Description of the task: Both the line below containing "frozen the write" and the line containing "frozen_shared_store !! 2%positive", along with every line between them, should be repeated exactly; no other line belongs in the answer.

Stored data entries:

>>

(** ** The accessors on an instance that holds no configuration *)

Section unconfigured.
Context `{F : Foreign} (σ : state) (this : loc) (cfg : value).
Hypothesis Hthis : services σ !! this = Some (Instance cfg).
Hypothesis Habsent : absent cfg.

Lemma get_unconfigured :
  Service.get_exampleOption this σ = Some (Throw TypeError, σ).
Proof using Hthis Habsent.
  erewrite get_exampleOption_held by done. by apply get_property_absent.
Qed.

Lemma set_unconfigured v :
  Service.set_exampleOption this v σ = Some (Throw TypeError, σ).
Proof using Hthis Habsent.
  erewrite set_exampleOption_held by done. by apply set_property_absent.
Qed.

Lemma call_unconfigured o : call this o σ = Some (Throw TypeError, σ).
Proof using Hthis Habsent.
  destruct o; simpl; unfold Service.getExampleOption;
    [apply get_unconfigured | | apply get_unconfigured].
  erewrite bind_throw; [done | apply set_unconfigured].
Qed.

End unconfigured.

(** ** What an accessor call can do to the store *)

Section steps.
Context `{F : Foreign}.

Lemma at_most_stored_store σ σ' :
  at_most_stored σ σ' →
  services σ' = services σ ∧ console σ' = console σ
  ∧ dom (heap σ') = dom (heap σ).
Proof.
  intros [-> | (l & obj & v & Hl & ->)]; [done|]. simpl.
  split_and!; [done..|]. rewrite dom_insert_L.
  apply subseteq_union_1_L, singleton_subseteq_l. by eapply elem_of_dom_2.
Qed.

Lemma at_most_stored_rest σ σ' l :
  at_most_stored σ σ' → rest <$> heap σ' !! l = rest <$> heap σ !! l.
Proof.
  intros [-> | (l0 & obj & v & Hl & ->)]; [done|]. simpl.
  destruct (decide (l = l0)) as [->|Hne].
  - rewrite lookup_insert_eq, Hl. unfold rest. simpl.
    by rewrite delete_insert_eq.
  - by rewrite lookup_insert_ne.
Qed.

Lemma at_most_stored_well_formed σ σ' :
  at_most_stored σ σ' → well_formed σ → well_formed σ'.
Proof.
  intros [-> | (l0 & obj & v & Hl & ->)] Hwf; [done|].
  intros s l Hs. simpl in *. apply stored_quiet; [done|]. by eapply Hwf.
Qed.

(** On an instance whose configuration calls no code of the caller, every
    invocation completes, and at most stores. *)
Lemma call_quiet this o σ cfg :
  services σ !! this = Some (Instance cfg) →
  (∀ l, cfg = VRef l → quiet (heap σ) l "exampleOption") →
  ∃ r σ', call this o σ = Some (r, σ') ∧ at_most_stored σ σ'.
Proof.
  intros Hthis Hquiet.
  assert (∃ r, Service.get_exampleOption this σ = Some (r, σ)) as [rg Hget].
  { erewrite get_exampleOption_held by done.
    destruct cfg as [| | | | |l]; try by eexists.
    destruct (Hquiet l eq_refl) as (q & Hq & Hg & _).
    eexists. by apply get_property_found. }
  assert (∀ v, ∃ r σ', Service.set_exampleOption this v σ = Some (r, σ')
                       ∧ at_most_stored σ σ') as Hset.
  { intros v. erewrite set_exampleOption_held by done.
    destruct cfg as [| | | | |l]; try (eexists _, σ; split; [done|by left]).
    destruct (Hquiet l eq_refl) as (q & Hq & _ & Hs).
    destruct (set_property_quiet σ l "exampleOption" q v Hq Hs)
      as [-> | (obj & Hl & _ & ->)].
    - eexists _, σ. split; [done | by left].
    - eexists _, _. split; [done|]. right. by exists l, obj, v. }
  destruct o as [|v|]; simpl; unfold Service.getExampleOption.
  - exists rg, σ. split; [done | by left].
  - destruct (Hset v) as ([[]|e] & σ' & Hv & Hstep).
    + exists (Normal v), σ'. by erewrite bind_normal.
    + exists (Throw e), σ'. by erewrite bind_throw.
  - exists rg, σ. split; [done | by left].
Qed.

Lemma run_quiet ops : ∀ σ,
  well_formed σ →
  Forall (λ c, is_Some (services σ !! c.1)) ops →
  ∃ rs σ',
    run ops σ = Some (rs, σ')
    ∧ length rs = length ops
    ∧ well_formed σ'
    ∧ services σ' = services σ ∧ console σ' = console σ
    ∧ dom (heap σ') = dom (heap σ)
    ∧ ∀ l, rest <$> heap σ' !! l = rest <$> heap σ !! l.
Proof.
  induction ops as [|[this o] ops IH]; intros σ Hwf Hops; simpl.
  { by exists [], σ. }
  apply Forall_cons in Hops as [[[cfg] Hthis] Hops]. simpl in Hthis.
  destruct (call_quiet this o σ cfg Hthis) as (r & σ1 & -> & Hstep).
  { intros l ->. by eapply Hwf. }
  destruct (at_most_stored_store _ _ Hstep) as (Hs & Hc & Hd).
  destruct (IH σ1) as (rs & σ2 & -> & Hlen & Hwf2 & Hs2 & Hc2 & Hd2 & Hr2).
  { by eapply at_most_stored_well_formed. }
  { by rewrite Hs. }
  exists (r :: rs), σ2. split; [done|]. simpl.
  split; [by rewrite Hlen|]. split; [done|].
  split; [congruence|]. split; [congruence|]. split; [congruence|].
  intros l. rewrite Hr2. by apply at_most_stored_rest.
Qed.



End steps.

(** ** Construction, then the accessors *)

Section after_construction.
Context `{F : Foreign} (σ : state) (cfg : value).

Let this : loc := (constructed cfg σ).1.
Let σ1 : state := (constructed cfg σ).2.

Lemma construct_then {A} (k : loc → M A) :
  (let* s := Service.constructor cfg in k s) σ = k this σ1.
Proof. apply bind_normal, constructor_constructed. Qed.

Lemma constructed_get :
  Service.get_exampleOption this σ1 = get_property cfg "exampleOption" σ1.
Proof. apply get_exampleOption_held, constructed_held. Qed.

Lemma constructed_set v :
  Service.set_exampleOption this v σ1
  = set_property cfg "exampleOption" v σ1.
Proof. apply set_exampleOption_held, constructed_held. Qed.

Lemma constructed_well_formed :
  well_formed σ →
  (∀ l, cfg = VRef l → quiet (heap σ) l "exampleOption") →
  well_formed σ1.
Proof.
  intros Hwf Hcfg s l. subst σ1. simpl. rewrite lookup_insert.
  case_decide; [|by apply Hwf]. intros ?; simplify_eq. by apply Hcfg.
Qed.

End after_construction.

(** C1 (read passthrough). For every configuration object [C] whose
    [exampleOption] field holds [v], constructing the service with [C] and
    then reading the [exampleOption] property returns exactly [v]; the
    objects are as they were. *)
Theorem read_passthrough `{F : Foreign} (σ : state) (l : loc) (C : object)
    (v : value) (w : bool) :
  heap σ !! l = Some C →
  props C !! "exampleOption" = Some (Data v w) →
  ∃ σ',
    (let* s := Service.constructor (VRef l) in
     Service.get_exampleOption s) σ = Some (Normal v, σ')
    ∧ heap σ' = heap σ.
Proof.
  intros Hl Hv. eexists. split; [|apply (constructed_heap σ (VRef l))].
  rewrite construct_then.
  by apply (get_own_data _ _ l (constructed_held σ (VRef l)) C v w).
Qed.

Lemma read_passthrough_scenario :
  ∃ σ',
    (let* s := Service.constructor (VRef 1%positive) in
     Service.get_exampleOption (F := counting_code) s) custom_store
    = Some (Normal (VString "custom-value"), σ')
    ∧ heap σ' = heap custom_store.
Proof.
  apply (read_passthrough custom_store 1%positive custom_config _ true);
    vm_compute; reflexivity.
Defined.

(** C2 (read after write). For every configuration
    object on which the assignment stores (its [exampleOption] is an own
    writable data property, or it has none of its own, may be extended, and
    inherits none or a writable data property) and every value [v2],
    constructing the service with it, writing [v2] through the setter and
    then reading, by the getter and by [getExampleOption], gives [v2] both
    times. *)
Theorem read_after_write `{F : Foreign} (σ : state) (l : loc) (v2 : value) :
  assignment_to (heap σ) l "exampleOption" = Some Stores →
  ∃ σ',
    (let* s := Service.constructor (VRef l) in
     Service.set_exampleOption s v2 >>
     let* a := Service.get_exampleOption s in
     let* b := Service.getExampleOption s in
     ret (a, b)) σ = Some (Normal (v2, v2), σ').
Proof.
  intros Ha. destruct (assignment_to_there _ _ _ _ Ha) as [C Hl]. eexists.
  rewrite construct_then.
  pose proof (constructed_held σ (VRef l)) as Hheld.
  set (s := (constructed (VRef l) σ).1) in *.
  set (σ1 := (constructed (VRef l) σ).2) in *.
  rewrite (bind_normal σ1 _ _ _ _ (set_configured σ1 s l Hheld C v2 Hl Ha)).
  pose proof (get_stored σ1 s l C v2 Hheld) as Hget. simpl in Hget.
  unfold Service.getExampleOption.
  rewrite (bind_normal _ _ _ _ _ Hget), (bind_normal _ _ _ _ _ Hget).
  reflexivity.
Qed.

Lemma read_after_write_scenario :
  ∃ σ',
    (let* s := Service.constructor (VRef 1%positive) in
     Service.set_exampleOption (F := counting_code) s (VString "new-value") >>
     let* a := Service.get_exampleOption (F := counting_code) s in
     let* b := Service.getExampleOption (F := counting_code) s in
     ret (a, b)) custom_store
    = Some (Normal (VString "new-value", VString "new-value"), σ').
Proof.
  apply (read_after_write custom_store 1%positive). vm_compute. reflexivity.
Defined.

(** C2 without that condition does not hold. On a frozen configuration
    object the write throws [TypeError], so the sequence does not get to its
    reads, and a read made afterwards gives the old value. *)
Lemma read_after_write_frozen :
  (let* s := Service.constructor (VRef 1%positive) in
   Service.set_exampleOption (F := counting_code) s (VString "new-value") >>
   let* a := Service.get_exampleOption (F := counting_code) s in
   let* b := Service.getExampleOption (F := counting_code) s in
   ret (a, b)) frozen_store
  = Some (Throw TypeError, (constructed (VRef 1%positive) frozen_store).2)
  ∧ Service.get_exampleOption (F := counting_code) 1%positive
      (constructed (VRef 1%positive) frozen_store).2
    = Some (Normal (VString "custom-value"),
            (constructed (VRef 1%positive) frozen_store).2).
Proof. split; vm_compute; reflexivity. Qed.

(** C3 (accessor equivalence). In every store and for every receiver,
    [getExampleOption] gives what the [exampleOption] getter gives: the same
    value, the same error, the same store afterwards. *)
Theorem getExampleOption_is_getter `{F : Foreign} (this : loc) (σ : state) :
  Service.getExampleOption this σ = Service.get_exampleOption this σ.
Proof. reflexivity. Qed.

(** C4 (missing configuration). A service constructed with [null] or
    [undefined] is constructed all the same, and from then on every
    invocation of an accessor on it (getter, setter, [getExampleOption]), in
    any order and any number of times, completes with the [TypeError] of the
    property access itself and leaves the store as it was. *)
Theorem missing_configuration `{F : Foreign} (cfg : value) (σ : state) :
  absent cfg →
  ∃ this σ1,
    Service.constructor cfg σ = Some (Normal this, σ1)
    ∧ ∀ ops : list op,
        run (pair this <$> ops) σ1
        = Some ((λ _, Throw TypeError) <$> ops, σ1).
Proof.
  intros Habsent. exists (constructed cfg σ).1, (constructed cfg σ).2.
  split; [apply constructor_constructed|].
  pose proof (constructed_held σ cfg) as Hheld.
  destruct (constructed cfg σ) as [this σ1]. simpl in Hheld |- *.
  induction ops as [|o ops IH]; [done|]. rewrite fmap_cons. simpl.
  erewrite call_unconfigured by done. by rewrite IH.
Qed.

Lemma missing_configuration_scenario :
  ∃ this σ1,
    Service.constructor VNull custom_store = Some (Normal this, σ1)
    ∧ ∀ ops : list op,
        run (F := counting_code) (pair this <$> ops) σ1
        = Some ((λ _, Throw TypeError) <$> ops, σ1).
Proof. apply (missing_configuration VNull custom_store). by left. Defined.

(** C5 (shared mutation). When two instances hold the
    same configuration object and the assignment stores on it, a write
    through the setter of the first changes that object in place, and the
    read accessors of the second give the value written. *)
Theorem shared_mutation `{F : Foreign} (σ : state) (s1 s2 l : loc)
    (C : object) (v : value) :
  services σ !! s1 = Some (Instance (VRef l)) →
  services σ !! s2 = Some (Instance (VRef l)) →
  heap σ !! l = Some C →
  assignment_to (heap σ) l "exampleOption" = Some Stores →
  ∃ σ',
    Service.set_exampleOption s1 v σ = Some (Normal (), σ')
    ∧ heap σ' !! l = Some (with_property C "exampleOption" (Data v true))
    ∧ Service.get_exampleOption s2 σ' = Some (Normal v, σ')
    ∧ Service.getExampleOption s2 σ' = Some (Normal v, σ').
Proof.
  intros Hs1 Hs2 Hl Ha. eexists. split; [by apply set_configured|].
  split; [apply lookup_insert_eq|].
  pose proof (get_stored σ s2 l C v Hs2) as Hget. done.
Qed.

Lemma shared_mutation_scenario :
  ∃ σ',
    Service.set_exampleOption (F := counting_code) 1%positive
      (VString "new-value") shared_store = Some (Normal (), σ')
    ∧ heap σ' !! 1%positive
      = Some (with_property custom_config "exampleOption"
                (Data (VString "new-value") true))
    ∧ Service.get_exampleOption (F := counting_code) 2%positive σ'
      = Some (Normal (VString "new-value"), σ')
    ∧ Service.getExampleOption (F := counting_code) 2%positive σ'
      = Some (Normal (VString "new-value"), σ').
Proof.
  apply (shared_mutation shared_store 1%positive 2%positive 1%positive
           custom_config);
    vm_compute; reflexivity.
Defined.

(** C5 without that condition does not hold. When the shared object is
    frozen the write through the first instance throws, and the second
    instance reads the old value. *)
Lemma shared_mutation_frozen :
  services frozen_shared_store !! 1%positive
  = Some (Instance (VRef 1%positive))
  ∧ services frozen_shared_store !! 2%positive
    = Some (Instance (VRef 1%positive))
  ∧ Service.set_exampleOption (F := counting_code) 1%positive
      (VString "new-value") frozen_shared_store
    = Some (Throw TypeError, frozen_shared_store)
  ∧ Service.get_exampleOption (F := counting_code) 2%positive
      frozen_shared_store
    = Some (Normal (VString "custom-value"), frozen_shared_store).
Proof. split_and!; vm_compute; reflexivity. Qed.

(** C6 (missing key). Constructing the service with a
    configuration object that has no [exampleOption], neither its own nor
    one it inherits, and then reading [exampleOption] returns [undefined],
    normally. *)
Theorem read_missing_key `{F : Foreign} (σ : state) (l : loc) :
  lookup_property (heap σ) l "exampleOption" = Some None →
  ∃ σ',
    (let* s := Service.constructor (VRef l) in
     Service.get_exampleOption s) σ = Some (Normal VUndefined, σ').
Proof.
  intros Hq. eexists. rewrite construct_then.
  by apply (get_configured _ _ l (constructed_held σ (VRef l)) None).
Qed.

<<

Result below:
    frozen the write through the first instance throws, and the second
    instance reads the old value. *)
Lemma shared_mutation_frozen :
  services frozen_shared_store !! 1%positive
  = Some (Instance (VRef 1%positive))
  ∧ services frozen_shared_store !! 2%positive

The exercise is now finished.